As downtown Fullerton has grown and mutated during the past 10 years, 33-year-old La Tour has been one of its most influential residents. Through working with others artistically and politically, he has helped give this small sliver of Orange County something that shockingly resembles an identity.

He started the Downtown Fullerton Art Walk, held on the first Friday of every month which celebrated its third anniversary March 1. He co-founded Hibbleton Gallery in 2008; it later moved to the Magoski Arts Colony on the outskirts of downtown, joining the Violethour and PAS in a three-gallery building. He helped to organize the first Saturday-morning protests outside the Fullerton Police Department in response to the death of Kelly Thomas. He's organized or inspired benefits, concerts and events of all stripes.

Basically, if there's a proactive, creative endeavor going on in downtown Fullerton, La Tour is involved somehow.

“It's a bit surreal when I think about it,” says La Tour of his proudest accomplishment, the art walk. “To think about how we had nothing like this before, and how it's grown? I'm really proud of that.”
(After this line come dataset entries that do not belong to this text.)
Lemma wasm_block W l W' t :
  typed W l W' ->
  Compiles (wasm_block_code l t) (fun st => safe l (globals st))
    (fun st st' => wmem st' = wmem st /\ block_sem l (globals st) (globals st')).
Proof.
  revert W. induction l as [|i l IH]; intros W Ht.
  - eapply Compiles_weaken; [apply Compiles_ret | done |]. intros st st' _ _ ->. done.
  - destruct Ht as [Hi Ht]. pose proof (wasm_insn W i Hi t) as Hc.
    apply (Compiles_weaken _ _ (fun st => safe (i :: l) (globals st)) _ (fun st st' =>
      wmem st' = wmem st /\ insn_sem i (globals st) (globals st'))) in Hc; [|by intros st _ [? ?] | done].
    eapply Compiles_weaken; [eapply Compiles_seq; [exact Hc | exact (IH _ Ht) |] | done |].
    + intros st st1 Hok [Hd Hs] [_ Hg1]. by apply Hs.
    + intros st st' _ _ (st1 & [Hm Hg1] & Hm' & Hg'). split; [congruence | by exists (globals st1)].
Qed.

(** The code of these instructions does not depend on the bytecode. *)
Lemma wasm_half_const W i t t' :
  reads_known W i -> wasm_half (insn_emission i) t = wasm_half (insn_emission i) t'.
Proof.
  destruct i as [o outs ins cargs | ty ret arg | ty ret v]; [|done..].
  intros ((sh & Hs & _) & _). by destruct o.
Qed.

Lemma wasm_block_const W l W' t t' : typed W l W' -> wasm_block_code l t = wasm_block_code l t'.
Proof.
  revert W. induction l as [|i l IH]; intros W Ht; [done|]. destruct Ht as [Hi Ht]. cbn.
  rewrite (wasm_half_const W i t t' Hi). by rewrite (IH _ Ht).
Qed.

(** Emitting instruction by instruction is emitting the halves. *)
Lemma emit_block_halves W l W' s t :
  typed W l W' -> tci_block_code l (tci s) = EDone (tt, t) ->
  emit_block l s =
    match wasm_block_code l t (wasm s) with
    | Some (_, w) => EDone {| tci := t; wasm := w |}
    | None => EAssert
    end.
Proof.
  revert W s. induction l as [|i l IH]; intros W s Ht; cbn.
  - intros [= <-]. by destruct s.
  - destruct Ht as [Hi Ht]. unfold tci_bind, wasm_bind, emit.
    destruct (tci_half (insn_emission i) (tci s)) as [[[] t1]| |] eqn:E; [|done..]. intros Hl.
    rewrite (wasm_half_const W i t1 t Hi).
    destruct (wasm_half (insn_emission i) t (wasm s)) as [[[] w1]|]; [|done].
    by apply (IH _ {| tci := t1; wasm := w1 |} Ht).
Qed.

(** What the agreement of the engines on a block means. *)
Definition block_agreement (env : Z) (W : widths) (l : list insn) (W' : widths) : Prop :=
  exists k, 0 <= k <= 2 * Z.of_nat (length l) /\
  forall s, 0 <= code_ptr (tci s) -> code_ptr (tci s) + 4 * k < 2 ^ 32 -> buffer_ok (wasm s) ->
  exists t c e,
    emit_block l s =
      match append (code_bytes (flatten c)) e (wasm s) with
      | Some (_, w) => EDone {| tci := t; wasm := w |}
      | None => EAssert
      end /\
    code_ptr t = code_ptr (tci s) + 4 * k /\
    read_code (code_bytes (flatten c)) = Some c /\ check (tb_ctx (fun _ => None)) [] c ([], false) = Some ([], false) /\
    forall fuel ts ws,
      tb_ptr ts = code_ptr (tci s) -> code_at (tmem ts) (omem t) (code_ptr (tci s)) (code_ptr t) ->
      stk ws = [] -> env_ok (env_cached (wasm s)) ws ->
      regs_ok (tregs ts) -> regs_ok (globals ws) -> agree W (tregs ts) (globals ws) -> safe l (tregs ts) ->
      exists g ws',
        tci_steps env ts (set_tb_ptr (set_regs ts g) (code_ptr t)) /\
        run fuel c ws = WNext ws' /\ stk ws' = [] /\ wmem ws' = wmem ws /\
        block_sem l (tregs ts) g /\ block_sem l (globals ws) (globals ws') /\
        agree W' g (globals ws').

(** C1: Both ways in which the backend executes code implement every [typed]
    straight-line block, and agree.  A block is a list of pure ops, moves and
    constant loads; [typed] says that no op reads bits that are undefined, that
    no op is one of the eleven that the WebAssembly emission does not implement
    ([wasm_wrong]), and that a constant fits the 20 bits of the bytecode.
    Emission writes [k] words of bytecode, and WebAssembly that fails only when
    the buffer is full; the WebAssembly validates; and from registers that
    agree on the known bits, on which no op is undefined, the interpreter runs
    through the words, the WebAssembly runs to its end without a trap and with
    its memory unchanged, both end in registers that the meaning of the block
    gives, and these agree again on the known bits. *)
Theorem engines_agree_on_blocks env W l W' : typed W l W' -> block_agreement env W l W'.
Proof.
  intros Ht. destruct (tci_block env W l W' Ht) as (k & Hle & Hk & Hr). exists k. split; [done|].
  intros s H0 H32 Hb.
  destruct (Hr (tci s) H0 H32) as (t & Hm & [Et _] & R).
  destruct (wasm_block W l W' t Ht (env_cached (wasm s))) as (c & e & Hc & Hgood & Hrun). exists t, c, e.
  destruct Hgood as (Gt & Gi & Gc). split; [|split; [|split; [by apply read_code_bytes | split; [apply Gc|]]]].
  - rewrite (emit_block_halves W l W' s t Ht Hm). by rewrite (Hc (wasm s) Hb eq_refl).
  - by rewrite Et.
  - intros fuel ts ws Hp Hcode Hs He Hok Hok' Ha Hsafe.
    destruct (R ts Hp Hcode (conj Hok Hsafe)) as (g & Hg & Hsteps).
    destruct (Hrun fuel ws Hs He Hok' (safe_agree W l W' _ _ Ht Ha Hok Hok' Hsafe))
      as (ws' & Hx & Hs' & _ & _ & Hmem & Hg').
    exists g, ws'. split_and!; [done..|]. by eapply agree_block.
Qed.

End Block.

(** A block that adds the two low bits of 5, with a few ops more. *)
Definition sample_block : list insn :=
  [ IMovi TCG_TYPE_I32 1 5; IMovi TCG_TYPE_I32 2 1;
    IOp INDEX_op_and_i32 [3] [1; 2] []; IOp INDEX_op_shr_i32 [1] [1; 2] [];
    IOp INDEX_op_and_i32 [4] [1; 2] []; IOp INDEX_op_add_i32 [3] [3; 4] [];
    IOp INDEX_op_bswap32_i32 [4] [1] [0]; IOp INDEX_op_ext_i32_i64 [5] [3] [];
    IOp INDEX_op_setcond_i64 [6] [5; 5] [TCG_COND_EQ]; IMov TCG_TYPE_I64 7 6 ].

(** Nothing is known at the start. *)
Definition sample_widths : widths := fold_left (fun W i => set_widths (insn_outs i) (insn_width i) W) sample_block (fun _ => 0).

Lemma engines_agree_on_blocks_witness :
  block_agreement (TH := sample_host) (WH := sample_engine) (L := sample_tlb)
    0x100 (fun _ => 0) sample_block sample_widths.
Proof.
  apply (engines_agree_on_blocks (TH := sample_host) (WH := sample_engine) (L := sample_tlb)).
  cbn [typed sample_block].
  repeat match goal with
  | |- _ /\ _ => split
  | |- reads_known _ (IMov _ _ _) => exists 64; by split_and!
  | |- reads_known _ (IMovi _ _ _) => split_and!; [by eexists | done..]
  | |- reads_known _ (IOp _ _ _ _) =>
      split; [eexists; split; [reflexivity | by constructor] |]; split_and!; [reflexivity.. |];
      apply Forall_forall; repeat constructor; vm_compute; discriminate
  end.
  reflexivity.
Defined.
A Fullerton resident since age 7, La Tour is many things: writer, artist, musician, college English professor, videographer, art-gallery owner, local historian, activist. But his real talent may lie in the quiet, unassuming way that, through collaborating with others, he gets shit done.

His central role in helping foster, in Baxter's words, an “asshole-free downtown Fullerton of artists, musicians, activists and educators” would have shocked those who knew La Tour a decade ago. At the time, he was a “painfully shy” dude taking classes at Fullerton College and just “trying to figure himself out,” he says. “I was the kind of person who would just be quiet, listen and observe and chime in from time to time.”

In 2004, he moved downtown and into an apartment atop Mulberry Street Restaurant. Members of the Cold War Kids would hang out there, and coupled with “all these creative, artistic types I kept meeting,” he turned the apartment into a hub for a small but real arts scene. “I think that's where it really started, and everything has just kind of evolved from that,” La Tour says.

Working with fellow artists, as well as gaining a deep interest in local issues, helped draw La Tour from his insularity and into his role as downtown's unofficial mayor of the arts. And unlike so many creative types who can't wait to split somewhere else, La Tour's quite comfortable in Fullerton.

Shortly after opening Hibbleton, he bought an Amtrak pass and rode the rails across America for a month. It was an eye-opening experience, showing him “America's beauty and its problems,” he says.

When he returned to Fullerton's station, he hopped off the train and started walking to his apartment.

“Then one of those existential moments came, an epiphany,” he says. “I think for the first time, I really realized this is where my roots are. This was my home.”

So get used to it, Fullerton: Jesse La Tour isn't leaving any time soon.